WASHINGTON
(AP)--Cow-derived ingredients from mad cow-infected countries
are being replaced in certain vaccines as an extra precaution,
even though the government's top mad cow experts call any risk
theoretical.
The Food and
Drug Administration discovered last February that a few makers
of common childhood vaccines, from diphtheria to polio, had continued
using the ingredients for seven years after the FDA told them
to stop.
In July, the
FDA's scientific advisers publicly debated the issue and ``we
agreed any risk was very small,'' said panelist Dr. Peter Lurie,
a physician and consumer advocate. ``It's not like they used cow
cells in the final vaccines. ... It's complicated.''
As The Associated
Press reported this week, the vaccines are being reformulated
as a precaution.
To ensure
consumers understood the issue, FDA last year created an Internet
page stressing the vaccines are safe to use.
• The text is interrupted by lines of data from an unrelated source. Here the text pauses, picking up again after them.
(* ===== verification/ConnectProps.v ===== *)
(** * Properties of connecting

    What a station keeps and gives back over a connection set-up, what the set-up sends,
    that the runner takes a new connection over, and what happens when it still has an
    old one to end. *)
From S2P Require Import Prelude Bytes Platform Async Lmac Locks KeySlots RxRouter Eapol Rsn Bss Sta.
From S2P Require Import StaRouter Connect ConnectFacts ConnectTrace.

Section ConnectProps.
Context `{ConnectLaws, !Ieee80211Laws, !KeyHalLaws} {Sg Ch W : Type -> Type}
  `{SignalLaws Sg, ChannelLaws Ch, WatchLaws W, !RadioLaws}.
Context (interface : nat) (interface_ok : interface < INTERFACE_COUNT).
Notation Station := (Station (Sg := Sg) (Ch := Ch) (W := W)).
Notation fut := (fut (W := Station) (Own := own_event) (Other := task_step) (Error := StaError)).
Implicit Types (s : Station) (bss : BSS) (cp : ConnectionParameters).

(** A station between connections: no router operation, no channel lock. *)
Definition unbound s : Prop := idle_router s /\ ~ holds (channel s) interface.

(** [quiet], to decide by. *)
Definition quietb s : bool :=
  match running s with Some _ => false | None => negb (connected (tracker (sta s))) end.

Lemma quietb_spec s : quietb s = true <-> quiet s.
Proof.
  unfold quietb, quiet. destruct (running s); [by split; [|intros []]|].
  destruct (connected _); by split; [|intros []].
Qed.

(** What a successful set-up holds. *)
Definition set_up cp bss s : Prop :=
  holds (channel s) interface /\ home_channel (channel s) = Some (bss_channel bss) /\
  receiver_address_filter s = Some (cp_own_address cp) /\ bssid_filter s = Some (bss_bssid bss).

(** C7 A connection set-up takes everything it needs or nothing, at whatever point it
    fails or its future is dropped, whatever the access point sends and the other
    interfaces do.  It never panics; on success the address filter is set, the keys of
    the exchange are installed if it is an encrypted network, else the keys are as they were, and,
    unless the runner still had a connection to end, the station holds the channel of
    the network and its BSSID filter.  Otherwise the lock, the router operation, the
    filters and the key slots are all given back. *)
Theorem connect_all_or_nothing cp bss s env :
  valid_channel (bss_channel bss) = true -> unbound s ->
  match connection_run interface cp bss s env with
  | Panic => False
  | Done (Suspended, _) => True
  | Done (Returned (Ok _) _, s') =>
      idle_router s' /\ receiver_address_filter s' = Some (cp_own_address cp) /\
      (exists slots, slots_for bss (credentials cp) slots /\
         installed_for cp bss slots (crypto_state (sta s)) s') /\
      (quiet s -> quiet s' /\ set_up cp bss s')
  | Done (_, s') =>
      unbound s' /\ slots_back (key_slots (sta s)) (crypto_state (sta s)) s' /\
      receiver_address_filter s' = None /\ bssid_filter s' = None
  end.
Proof.
  intros Hv [Hi Hn].
  pose proof (triple_connection_run interface interface_ok (quietb s) cp bss (key_slots (sta s))
    (crypto_state (sta s)) Hv s env) as Ht.
  ospecialize (Ht _); [split_and!; [done|done|by rewrite quietb_spec|done]|].
  destruct (connection_run _ _ _ s env) as [[[[aid|e] rest| |] s']|]; try done.
  - destruct Ht as ([Hi' Ht] & [Hra Hb] & Hk & _). split_and!; [done..|].
    rewrite <- quietb_spec. intros Hq. destruct (Ht Hq) as (Hq' & Hh & Hc).
    split; [done|]. split_and!; [done|done|done|by apply Hb].
  - destruct Ht as (Hi' & Hs & Hh & Hra & Hb). by split_and!.
  - destruct Ht as (Hi' & Hs & Hh & Hra & Hb). by split_and!.
Qed.

(** C8 The frames of a set-up: authentication requests, then association requests, each
    at most once more than the retries of the configuration, then, on an encrypted network,
    pairwise key messages 2 and at most one message 4, all in the clear.  A set-up that
    succeeds has sent each kind; nothing else is ever sent. *)
Theorem setup_frames cp bss s env :
  match connection_run interface cp bss s env with
  | Panic => True
  | Done (Returned (Ok _) _, s') =>
      sent_after (sent s) (exchange_frames cp bss (keyed cp bss) 1) s'
  | Done (_, s') => sent_after (sent s) (exchange_frames cp bss (keyed cp bss) 0) s'
  end.
Proof.
  assert (neutral interface (fun _ : Station => True)) as Hn by by split.
  pose proof (partial_connection_run interface _ Hn (sent s) cp bss (fun _ => True)
    (fun _ _ _ _ _ => I) s env (conj I eq_refl)) as Hp. cbv beta in Hp.
  by destruct (connection_run _ _ _ s env) as [[[[aid|e] rest| |] s']|]; [destruct Hp|..].
Qed.

(** [connect] and the runner: a successful [connect] of a station whose runner is idle
    hands the runner a connection it holds everything for.  At its next poll the runner
    runs it with the link up under the station's address, on the locked channel and
    behind both filters. *)
Theorem connection_taken_over mp snonce bss config creds s env rest s' :
  valid_channel (bss_channel bss) = true -> unbound s -> quiet s ->
  control_connect interface mp snonce bss config creds s env = Done (Returned (Ok tt) rest, s') ->
  exists aid s'', runner_poll interface s' = Done s'' /\
    running s'' = Some (MkConnectionInfo bss (mac_address (sta s)) aid
      (default connection_config_default config)) /\
    link_up s'' = true /\ hardware_address s'' = mac_address (sta s) /\
    set_up (MkConnectionParameters mp (default connection_config_default config)
      (mac_address (sta s)) creds snonce) bss s''.
Proof.
  intros Hv [Hi Hn] Hq Hc. pose proof Hq as [Hr Hd]. unfold control_connect in Hc.
  destruct (_ && _); [done|]. unfold get at 1, bind_fut at 1, sync at 1 in Hc. cbn beta iota in Hc.
  assert (connection_info (tracker (sta s)) = None) as Hnone.
  { unfold connected in Hd. unfold connection_info, map_connection_info. by destruct (connection_state _). }
  rewrite Hnone in Hc. unfold bind_fut, get, sync, done in Hc.
  set (cp := MkConnectionParameters mp (default connection_config_default config)
    (mac_address (sta s)) creds snonce) in *.
  pose proof (triple_connection_run interface interface_ok true cp bss (key_slots (sta s))
    (crypto_state (sta s)) Hv s env) as Ht.
  ospecialize (Ht _); [by split_and!|].
  destruct (connection_run _ _ _ s env) as [[[[aid|e] rest'| |] s1]|]; try done.
  injection Hc as <- <-. destruct Ht as ([_ Ht] & [Hra Hb] & _).
  destruct (Ht eq_refl) as ([Hr1 Hd1] & Hh & Hch). specialize (Hb eq_refl). exists aid.
  unfold runner_poll. cbn [running with_sta sta set_tracker tracker runner_waiting]. rewrite Hr1.
  edestruct (wait_for_connection_spec (runner_waiting s1)) as (p & t & Hw & Hst & Hp);
    [|rewrite Hw]; [intros _ _; eexists; apply sg_signal_value|].
  cbn [expect mbind outcome_bind]. destruct p as [info|]; [|by destruct Hp].
  simpl in Hp. injection Hp as <-. eexists. split; [done|]. by split_and!.
Qed.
The Centers for Disease
Control and Prevention reiterated that in a December report recounting
what happened.
One of the
first steps in making vaccines involves growing bacterial or viral
cultures. Certain animal-derived ingredients are added to help
the cultures grow; some, for instance, are briefly bathed in blood
from calves or sugars from cow's milk. The vaccine mix then undergoes
repeated purification.
The FDA warned
manufacturers starting in 1993 that as a precaution, they should
not use cattle-derived ingredients from any country infected with
mad cow disease, or bovine spongiform encephalopathy.
Companies
caught in violation said they had used the same ingredients for
decades and didn't realize FDA was concerned about culturing.
The FDA's
scientific advisers determined the risk theoretical, noting many
ingredients aren't made of BSE-infectious tissue, such as milk
sugars. Last month, the same advisory panel warned that some dietary
supplements--products containing raw cows' brains, the most infectious
tissue, and other animal organs--are of far more concern but are
not being properly checked by the FDA.